What is being asked:
Show every line of the data that contains the string "verification".

Input Start Marker

(* ===== verification/Prelude.v ===== *)
(** * workloadctl: a verification development

    workloadctl turns TOML files that describe workloads (containers or virtual
    machines) into systemd units, gives each workload a user, a subordinate id
    range and addresses of its own, and arms a per-workload egress filter in
    shared netfilter tables.  The Python modules are under
    src/workloadctl/lib; this library models the part of them that computes: the
    data, the parsers and validators, the encoders of everything written for
    another program to read, and the steps that change shared state.

    ** Conventions

    - An exception is a value: [res A] is a result or one of the exception
      classes the code names ([exn]).  Code with effects on a world [W] is of
      type [io W A], which keeps the effects made before an exception.
    - Python integers are [Z]; a width matters only where the code or its reader
      has one (32-bit ids and record fields, 16-bit groups, ports), and is then
      written out in the statement.
    - A Python string is a Rocq [string], the code points of Latin-1.  Character
      classes are those of Python on these code points; regular expressions are
      boolean predicates or matchers, with the difference between [$] and
      end-of-string kept ([match_anchored]).
    - TOML and JSON values are [Toml.tv]; tables keep their order, and every
      access raises what Python raises on a value of the wrong type.
    - Error messages are constructors carrying what the message carries.

    ** Files

    - [Prelude], [PyStr], [PyPath], [PyRe], [Ipaddr], [Toml]: the language and the
      standard library as far as the code uses them: results and effects, strings,
      [pathlib], scanning with regular expressions, [ipaddress], parsed TOML.
    - [WorkloadAddr] (workload_addr.py): addresses and nflog groups as offsets of
      the uid, the table of reserved ranges and the refusals that read it.
      Theorems: no two derived addresses are equal, all are reserved, the bounds
      of the nflog group.
    - [WorkloadUid] (workload_uid.py, and parts of gen_run.py, run_files.py and
      ensure_container.py): allocation of uids, the lock, the sysusers pin, the
      subid files.  [step] is the interleaving of many processes that resolve
      uids and write their files a second time, with their deaths, locks that could
      not be taken and the runs of systemd-sysusers; the invariant over the runs of
      [orderly_step], in which no claim falls between the two halves of such a
      write or goes without the lock, gives unique uids, and
      [rewrite_race_shares_a_uid] a run that is not so.  Other theorems:
      disjoint 32-bit ranges, [claim_uid] on every branch, adding and removing
      subid entries, the reentrant lock.
    - [UnitFile] (unit_file.py): the builder of units, with a reader of
      systemd.syntax(7); reading gives back the directives.
    - [WorkloadNames] (workload_lib.py): names, directories, volumes, tags, tokens,
      quoting.  Each encoder is proved against the decoder of its reader (the
      kernel's mountinfo, systemd's unit names and the words of its lines, which a
      line feed ends however it is quoted); anchored volume paths stay below their
      roots.
    - [WorkloadConfig] (config_parser.py): kind, mode, normalised containers,
      policy entries, host patterns.
    - [SecretsTemplate] (secrets_template.py): substitution in templates,
      credentials demanded and read, the paths of credentials.
    - [CredentialEntries] (credential_entries.py): the validator and the lenient
      parser of credential blocks agree on accepted configurations.
    - [NetworkConfig] (container_network_config.py, vm_network_config.py,
      egress_policy.py): accessors of the network tables, allow entries, the
      documents of inspector and responder.
    - [ContainerValidate] (container_validate.py): the validator of a container's
      network table, and what acceptance means for the accessors.
    - [NftElements] (nft_constants.py, nft_elements.py, netfilter_state.py): the
      elements a workload owns, as commands and read back from nft.
    - [FilterArm] (filter_arm.py, nft.py): the arm step over an interface to nft.
      [NftHost] is the interface, [NftLaws] what nft promises, [Kernel] an
      implementation that satisfies it; [up] and [down] are proved against
      the laws for both substrates.  nft prints an owner as a number or as a name;
      where it prints names, nothing is purged, and the theorem on [up] says what is
      left.
    - [PcapFile] (pcap_file.py): counting and shifting the records of a capture.
    - [Seccomp] (workload_seccomp.py): derived system-call profiles.
    - [Validation] (validation.py, and the environment arguments of
      container_run_args.py): validation of a whole container configuration.
    - [BrokerConfig] (broker_config.py): the command line of a workload's broker,
      read back by the broker's arguments, and the addresses of its upstreams.
    - [InspectArm] (inspect_arm.py, svcaddr_arm.py, nft.py): the arm step of the
      egress inspector, over the interface [ArmHost] to nft and the link, with
      the laws [ArmLaws]; after [up] the exemptions are those of the configuration,
      and [down] clears whatever [up] left, also when it failed half way.
    - [VmEgressValidate] (vm_egress_validate.py): the validator of the egress part
      of a VM's network table; on an accepted table the readers see what was
      validated, and the credential of a request depends on its host only.
    - [VmValidate] (vm_validate.py, vm_defs.py, validation.py): memory and ports, the
      validator of a VM and the whole of [validate_workload_config].
    - [VmDisk] (vm_disk_generations.py, vm_disk_build.py, vm_image_fetch.py and the
      rollback of substrate_vm.py): disks over the interface [DiskHost], every operation
      of which may fail; no update and no rollback loses a disk, a rotation keeps
      the newest generations, and an image that is used has its checksum.
    - [Clean]: strings and tables without line feeds, the vocabulary of the proofs
      that a unit's text is read as it was meant.
    - [RunArgs] (container_run_args.py, workload_seccomp.py, guest_ca.py): the podman
      command line, builder by builder; when the host's user namespace and
      [--privileged] can appear in it.
    - [UnitGen]: units as the sequence of calls of the builder that make them.
    - [GenCommon] (run_files.py, gen_common.py): the inventory of a workload's run
      files, the sysusers line, the user manager's drop-in, the setup service.
    - [GenEgress] (gen_egress.py, with paths of egress_policy.py and commands of
      nft_elements.py): the inspector, the responder and the broker of a workload.
    - [GenContainer] (gen_container.py, gen_container_heads.py): the services of
      containers, pods and bridges.
    - [GenReadback], [GenConfined]: systemd reads a container's service as it was
      asked for; its confinement survives custom directives; nothing of an
      inspected workload runs before its filter is armed; the inspector's socket
      listens where the redirect map sends.  Two theorems exhibit accepted
      configurations whose unit does not do what it says.
    - [GenFiles] ([generate_container_workload]): which files a generation writes,
      over a map of files in which any write may fail: nothing but the inventory,
      and after a success all of it.
    - [GenVm] (gen_vm.py, vm_defs.py): the units of a VM and [generate_vm_workload];
      no VM off a bridge runs unfiltered, and every id of a guest becomes the
      workload's on a shared volume.
    - [PasstDns] (passt_dns_fragment.py, passt_dns_host.py, vm_netdev.py and the script
      workload-vm-netdev): the resolver a VM's guest is given; each family has all
      three of passt's options or none, a filtered guest's come from its responder
      only, and the variable the unit expands is written on every path.
    - [SecretsEnv] (secrets_env.py): the file of secret variables, which exists with
      exactly the resolved variables when the command line of the container
      names it, and is removed otherwise.
    - [GenRun] (gen_run.py, with [enqueue_starts] and [pin_allocated_uid] of
      gen_common.py): a whole run of the generator over the interface [Emitters] with
      the laws [EmitterLaws], which [generators] (GenFiles and GenVm) satisfies: a run
      touches only the files of the bundles it selects, and one that fails
      does not stop the others.
    - [Qmp] (qmp.py): the client of the machine protocol over a scripted peer;
      how the peer splits its bytes is invisible.
    - [VmNotify] (vm_notify.py): the supervisor of a VM; its exit status and the
      unit's restart policy together follow what the guest asked for.
    - [Disable] (cmd_disable.py, the teardown of substrate_container.py and
      substrate_vm.py, the hooks of host_setup.py and workload_selinux.py): taking a
      workload apart when any step may fail; each leftover has its own cause and is
      reported, a successful disable undoes a generation, and the plan of a dry
      run names what goes but for what the theorem says.
    - [Drift] (cmd_drift.py, the scans of run_files.py): the comparison of the live
      tree with a fresh generation, exact on the paths the scans cover; the paths
      they do not cover.
    - [DataTree]: the trees that are copied, the mount table of workload_lib.py, the
      callback of backup.py that stops a copy at mounts, and the guards of
      cmd_backup.py; a copy holds what is on this side of the boundaries, a merge of
      trees that agree is their overlay, and the table is read as the kernel wrote it.
    - [Backup] (backup.py, service_runtime.py, the backup verb of cmd_backup.py, over
      [Qmp]): whatever fails, the service is left as it was found, and vCPUs whose
      pause was acknowledged are told to go on; the archive holds exactly the data up to its mounts;
      a run over all workloads isolates the faults of a copy.  [late_stop_...]
      exhibits a session that leaves the guest paused.
    - [Restore] (the restore verb): it writes only below the directories of the
      workload its archive names and through links that are in its data, never below
      a mount of the kernel's table that the code can read, undoes a backup, and
      merges without losing a file; what a refused restore has already written.
    - [EgressQuery] (egress_record_query.py, and the limit of cmd_egress.py): the
      record of requests; the files a window lets the reader leave unopened never
      hold what it selects, and grouping partitions the selection.
    - [Oplog] (oplog.py): the log of operations; what is reported about a
      workload is read back, entry by entry.
    - [Update] (cmd_update.py, the images of substrate_container.py): updating a
      container workload and undoing it; the update of a workload that can be undone
      ends well on the new images, or back on the old ones, or is reported.  The cases where a rollback is
      reported and the failed image runs on are theorems of their own.
    - [TomlText] (toml_string of workloadctl_core.py) and a reader of the TOML the
      commands write; a document of sections is read back.
    - [Create] (cmd_create.py, the copies of cmd_catalog.py): the file a creation
      writes is loaded as what was asked for, and the lines of a copy are those of its
      source but for the name and the bundle; what a failed creation leaves behind.
    - [Cleanup] (cmd_cleanup.py, deployment.py): the sweep of orphans; declared workloads
      and the state of another deployment are untouched whatever fails, and
      without faults exactly the orphans go, an orphan being defined on the declarations
      and the stamps.  Two ways in which the sweep
      removes more than it says are lemmas of [Attic].
    - [SafePaths] (the walks of ensure_common.py, ensure_container.py and ensure_vm.py): root's
      system calls in the workload's tree, with any moves of the workload between
      them; nothing the workload could not reach changes hands, descriptors are closed,
      and without interference every volume is there.  Where a path is followed instead, a
      sample shows what a link does.
    - [VmProvision] (vm_provision.py, the seed image of ensure_vm.py, the watch of
      vm_notify.py): the instance a guest is given; a reported failure gives it one new one,
      as long as no write of a start is cut or refused; what each start that breaks can
      add is counted.
    - [VmSeed] (vm_default_seed.py, vm_ptp.py, the user data of ensure_vm.py): when the
      built-in seed meets the contract custom seeds are refused by.
    - [Ensure] (ensure_user.py): the order of the steps and what the status of a run says.
    - [Secret] (cmd_secret.py): the store of sealed credentials and the file one is moved in; a
      credential arrives on another host as it was, a changed file is refused, and a
      rotation restarts the workloads that demand it.
    - [Pcap] and [PcapSession] (pcap.py, pcap_session.py and its taps, the start of
      cmd_pcap.py): packet captures; a request that is accepted has its plan, and a capture,
      however it ends, leaves the rules of the other captures, also of those that start or
      end while it runs.  What it drops, leaves
      unbounded or ends by a race are samples.
    - [InspectDiag] (diagnose_inspect.py): the check that a workload is inspected; it is the
      plain reading of the kernel's elements, what [InspectArm] installs passes it, and one
      way in which it misses a guard is a sample.
    ** Parameters

    Code that is not in the repository is a parameter: name resolution
    ([getaddrinfo]), the password and group databases ([getpwnam], [getgrnam]), the
    credential store, hashes, JSON, the arithmetic of floats, the resolution of
    paths and the kinds of files, nft and the link (behind [NftHost] and [ArmHost]),
    disks and the tools that make them (behind [DiskHost]), and of the inspector's
    package the redirected ports, the TLS modes, [normalize_hostname],
    [patterns_overlap] and [hostname_match].  [NftLaws], [ArmLaws] and [DiskLaws]
    say what is assumed of the interfaces, and [Kernel], [Host] and [Directory]
    satisfy them; that a theorem assumes patterns with a common name to overlap
    is a hypothesis of its statement.

    ** Fuel

    The search for a free virtiofs tag tries at most one more suffix than there
    are tags taken, which [virtiofs_tags_distinct] shows to be enough; the scan of
    a capture has as much fuel as the capture has bytes, and a record takes at
    least sixteen; the loop that waits for a guest's shutdown has the weight of the
    input that is left, which [monitor_loop_ends] shows to be enough.  All other recursion is structural.

    ** Not modelled

    The warnings of the validators and the log, the other command-line verbs, the
    metrics reports and all diagnosis but that of the inspector, and the keys and the
    clock of virtual machines: they are sequences of calls to external programs
    and of prints; the reading and writing of archives by tar, whose result
    is a parameter of Restore; and the owners and modes of the files in the trees
    that are backed up and restored.  Apart from the files a generation writes and the disks of
    a VM, reading and writing files appears only as the text read or written. *)
From stdpp Require Export base tactics list gmap strings pretty.
From Stdlib Require Export ZArith Lia Ascii.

Input End Marker

Exercise response:
(* ===== verification/Prelude.v ===== *)
(** * workloadctl: a verification development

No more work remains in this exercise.